Task item: In the records below, find the line that contains "d_response : Response" and the line that contains "else (w, [], Next).". Set down exactly those lines and every line between them, and nothing more.

Data extracted from a collection
★ ★ ★ ★ ★

Definition logger (e : LogEntry) (w : World) : World :=
  mkWorld (env w) (now w) (upNanos w) (locals w) (hits w) (log w ++ [e]) (exitCode w).

Definition process_exit (c : Z) (w : World) : World :=
  mkWorld (env w) (now w) (upNanos w) (locals w) (hits w) (log w) (Some c).

(** Time passes: [ms] milliseconds on both clocks. *)
Definition elapse (ms : N) (w : World) : World :=
  mkWorld (env w) (now w + Z.of_N ms) (upNanos w + ms * 1000000)%N
          (locals w) (hits w) (log w) (exitCode w).

(** [process.uptime()]: seconds, with a fractional part. *)
Definition process_uptime (w : World) : Q :=
  Z.of_N (upNanos w) # 1000000000.

(** The state of a freshly started process. *)
Definition boot (e : Env) (t : Z) : World :=
  mkWorld e t 0%N (mkLocals None None) ∅ [] None.

(** ** JavaScript's [||] at the three types it is used at *)

(** [s || d] for an environment variable: unset and empty are falsy. *)
Definition or_str (o : option string) (d : string) : string :=
  match o with
  | Some s => if String.eqb s "" then d else s
  | None => d
  end.

(** [n || d] for the counter: undefined and [0] are falsy. *)
Definition or_N (o : option N) (d : N) : N :=
  match o with
  | Some n => if (n =? 0)%N then d else n
  | None => d
  end.

(** [q || d] for the average. *)
Definition or_Q (o : option Q) (d : Q) : Q :=
  match o with
  | Some q => if Qeq_bool q 0 then d else q
  | None => d
  end.

Definition N2Q (n : N) : Q := inject_Z (Z.of_N n).

(** ** Express: paths and route matching *)

Definition lower_ascii (c : ascii) : ascii :=
  let n := nat_of_ascii c in
  if ((65 <=? n) && (n <=? 90))%nat then ascii_of_nat (n + 32) else c.

Fixpoint lower (s : string) : string :=
  match s with
  | EmptyString => EmptyString
  | String c r => String (lower_ascii c) (lower r)
  end.

(** [req.path]: the URL up to the query string. *)
Fixpoint path_of (url : string) : string :=
  match url with
  | EmptyString => EmptyString
  | String c r => if Ascii.eqb c "?" then EmptyString else String c (path_of r)
  end.

Definition req_path (r : Request) : string := path_of (originalUrl r).

Fixpoint strip_slash (s : string) : string :=
  match s with
  | EmptyString => EmptyString
  | String c EmptyString => if Ascii.eqb c "/" then EmptyString else s
  | String c r => String c (strip_slash r)
  end.

(** A route path against a request path, with Express's defaults: letter
    case is ignored and one trailing slash is optional. *)
Definition route_match (pat path : string) : bool :=
  let base := lower (strip_slash pat) in
  let p := lower path in
  String.eqb p base || String.eqb p (base +:+ "/").

(** A mount path of [app.use] against a request path: ['*'] takes every
    path, any other mount path takes the paths below it. *)
Definition use_match (pat path : string) : bool :=
  if String.eqb pat "*" then true
  else
    let base := lower (strip_slash pat) in
    let p := lower path in
    String.eqb p base || String.prefix (base +:+ "/") p.

(** A route registered for [GET] also answers [HEAD]. *)
Definition handles (route_method m : Method) : bool :=
  Method_eqb m route_method
  || (Method_eqb m HEAD && Method_eqb route_method GET).

(** ** Express: layers and dispatch *)

(** A listener of [res.on('finish', ...)]: it runs once the response has
    been handed to the network, in the state of that moment. *)
Definition Hook : Type := Response -> World -> World.

Inductive Outcome :=
| Next                    (* next() *)
| Raise (e : JsError)     (* next(err), or a throw *)
| Send (r : Response).    (* the response is ended *)

Definition Handler : Type := World -> Request -> World * list Hook * Outcome.

(** The layers of [server.js], in the order in which it registers them. *)
Inductive LayerName :=
| Helmet | Cors | Limiter | Morgan | JsonParser | UrlencodedParser
| Root | Health | Metrics | ApiStatus | ApiInfo
| ErrorBoundary | NotFound | RequestCounter | ResponseTimer.

Inductive LayerKind :=
| Use (h : Handler)                                (* app.use(fn) *)
| UseAt (pat : string) (h : Handler)               (* app.use(path, fn) *)
| Route (m : Method) (pat : string) (h : Handler)  (* app.get(path, fn) *)
| UseErr (h : JsError -> Handler).                 (* app.use((err, req, res, next) => ...) *)

Record Layer := mkLayer { name : LayerName; kind : LayerKind }.

(** Whether a layer takes the request, with or without a pending error. *)
Definition applies (l : Layer) (err : option JsError) (req : Request)
  : option Handler :=
  match kind l, err with
  | Use h, None => Some h
  | UseAt pat h, None =>
      if use_match pat (req_path req) then Some h else None
  | Route m pat h, None =>
      if route_match pat (req_path req) && handles m (method req)
      then Some h else None
  | UseErr h, Some e => Some (h e)
  | _, _ => None
  end.

Record Dispatched := mkDispatched {
  d_world : World;
  d_hooks : list Hook;
  d_visited : list LayerName;    (* the layers whose function ran *)
  d_response : Response
}.

(** When the stack is exhausted Express answers itself: 404 without a
    pending error, the error page otherwise.  The stack of [server.js]
    never gets that far. *)
Definition finalhandler (err : option JsError) : Response :=
  match err with
  | None => mkResponse 404 (BFinal None)
  | Some e => mkResponse 500 (BFinal (Some e))
  end.

Fixpoint dispatch (stack : list Layer) (err : option JsError) (req : Request)
    (w : World) (hooks : list Hook) (visited : list LayerName) : Dispatched :=
  match stack with
  | [] => mkDispatched w hooks visited (finalhandler err)
  | l :: rest =>
      match applies l err req with
      | None => dispatch rest err req w hooks visited
      | Some h =>
          let '(w', hs, out) := h w req in
          let hooks' := hooks ++ hs in
          let visited' := visited ++ [name l] in
          match out with
          | Next => dispatch rest None req w' hooks' visited'
          | Raise e => dispatch rest (Some e) req w' hooks' visited'
          | Send r => mkDispatched w' hooks' visited' r
          end
      end
  end.

Fixpoint run_hooks (hs : list Hook) (r : Response) (w : World) : World :=
  match hs with
  | [] => w
  | h :: rest => run_hooks rest r (h r w)
  end.

(** ** The middleware registered ahead of the routes (lines 30-52) *)

(** [helmet()] only sets response headers. *)
Definition helmet : Handler := fun w _ => (w, [], Next).

(** [cors({origin: [...], credentials: true})]: a preflight request is
    answered at once with 204, any other request gets headers only. *)
Definition cors : Handler := fun w req =>
  if Method_eqb (method req) OPTIONS
  then (w, [], Send (mkResponse 204 BEmpty))
  else (w, [], Next).

Definition windowMs : Z := 15 * 60 * 1000.
Definition limiter_max : N := 100.
Definition limiter_message : string :=
  "Too many requests from this IP, please try again later.".

(** The store entry of [key] once the current request is counted: the
    window restarts when its reset time has passed. *)
Definition hit (w : World) (key : string) : N * Z :=
  match hits w !! key with
  | Some (n, reset) =>
      if reset <=? now w then (1%N, now w + windowMs) else ((n + 1)%N, reset)
  | None => (1%N, now w + windowMs)
  end.

(** [rateLimit({windowMs, max, message, ...})], keyed by [req.ip]: the
    request is counted first, and turned away with 429 and [message] when
    the count of its address then exceeds [max]. *)
Definition limiter : Handler := fun w req =>
  let entry := hit w (ip req) in
  let w' := set_hits (<[ip req := entry]> (hits w)) w in
  if (limiter_max <? fst entry)%N
  then (w', [], Send (mkResponse 429 (BText limiter_message)))
  else (w', [], Next).

(** [morgan('combined', {stream})]: one line through [logger.info] when the
    response has finished. *)
Definition access_line (req : Request) : Hook := fun r w =>
  logger (LogAccess (method req) (originalUrl req) (status r)) w.

Definition morgan : Handler := fun w req => (w, [access_line req], Next).

(** [express.json({limit: '10mb'})]. *)
Definition json_parser : Handler := fun w req =>
  match reqBody req with
  | JsonRejected e => (w, [], Raise e)
  | _ => (w, [], Next)
  end.

(** [express.urlencoded({extended: true, limit: '10mb'})]. *)
Definition urlencoded_parser : Handler := fun w req =>
  match reqBody req with
  | UrlencodedRejected e => (w, [], Raise e)
  | _ => (w, [], Next)
  end.

(** ** The routes (lines 54-144) *)

Definition timestamp (w : World) : Json := JDate (now w).

Definition strs (l : list string) : Json := JArr (map JStr l).

Definition technologies : list string :=
  ["Node.js"; "Express"; "Docker"; "Kubernetes";
   "Jenkins"; "GitHub Actions"; "Terraform"; "Ansible";
   "SonarQube"; "Trivy"; "Prometheus"; "Grafana"].

Definition pipeline_description : string :=
  "A comprehensive CI/CD pipeline demonstrating DevOps and DevSecOps practices".

Definition root_payload (w : World) : Json :=
  JObj [("message", JStr "Welcome to DevOps CI/CD Pipeline Application! 🚀");
        ("status", JStr "success");
        ("timestamp", timestamp w);
        ("description", JStr pipeline_description);
        ("availableEndpoints", JObj
           [("root", JStr "GET / - This welcome page");
            ("health", JStr "GET /health - Health check and status");
            ("metrics", JStr "GET /metrics - Prometheus metrics");
            ("status", JStr "GET /api/v1/status - Application status and features");
            ("info", JStr "GET /api/v1/info - Application information and technologies")]);
        ("quickStart", JObj
           [("healthCheck", JStr "http://localhost:3000/health");
            ("apiStatus", JStr "http://localhost:3000/api/v1/status");
            ("documentation", JStr "Check the README.md for full setup instructions")]);
        ("technologies", strs technologies)].

Definition root_route : Handler := fun w _ =>
  (w, [], Send (mkResponse 200 (BJson (root_payload w)))).

Definition health_payload (w : World) : Json :=
  JObj [("status", JStr "healthy");
        ("timestamp", timestamp w);
        ("uptime", JNum (process_uptime w));
        ("environment", JStr (or_str (NODE_ENV (env w)) "development"));
        ("version", JStr (or_str (npm_package_version (env w)) "1.0.0"))].

Definition health_route : Handler := fun w _ =>
  (w, [], Send (mkResponse 200 (BJson (health_payload w)))).

Definition metrics_payload (w : World) : Json :=
  JObj [("http_requests_total", JObj
           [("total", JNum (N2Q (or_N (requestCount (locals w)) 0)));
            ("timestamp", timestamp w)]);
        ("http_request_duration_seconds", JObj
           [("average", JNum (or_Q (avgResponseTime (locals w)) 0));
            ("timestamp", timestamp w)])].

(** [res.json] without [res.status]: the status stays at its default, 200. *)
Definition metrics_route : Handler := fun w _ =>
  (w, [], Send (mkResponse 200 (BJson (metrics_payload w)))).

★ ★ ★ ★ ★

Result of the exercise:
  d_response : Response
}.

(** When the stack is exhausted Express answers itself: 404 without a
    pending error, the error page otherwise.  The stack of [server.js]
    never gets that far. *)
Definition finalhandler (err : option JsError) : Response :=
  match err with
  | None => mkResponse 404 (BFinal None)
  | Some e => mkResponse 500 (BFinal (Some e))
  end.

Fixpoint dispatch (stack : list Layer) (err : option JsError) (req : Request)
    (w : World) (hooks : list Hook) (visited : list LayerName) : Dispatched :=
  match stack with
  | [] => mkDispatched w hooks visited (finalhandler err)
  | l :: rest =>
      match applies l err req with
      | None => dispatch rest err req w hooks visited
      | Some h =>
          let '(w', hs, out) := h w req in
          let hooks' := hooks ++ hs in
          let visited' := visited ++ [name l] in
          match out with
          | Next => dispatch rest None req w' hooks' visited'
          | Raise e => dispatch rest (Some e) req w' hooks' visited'
          | Send r => mkDispatched w' hooks' visited' r
          end
      end
  end.

Fixpoint run_hooks (hs : list Hook) (r : Response) (w : World) : World :=
  match hs with
  | [] => w
  | h :: rest => run_hooks rest r (h r w)
  end.

(** ** The middleware registered ahead of the routes (lines 30-52) *)

(** [helmet()] only sets response headers. *)
Definition helmet : Handler := fun w _ => (w, [], Next).

(** [cors({origin: [...], credentials: true})]: a preflight request is
    answered at once with 204, any other request gets headers only. *)
Definition cors : Handler := fun w req =>
  if Method_eqb (method req) OPTIONS
  then (w, [], Send (mkResponse 204 BEmpty))
  else (w, [], Next).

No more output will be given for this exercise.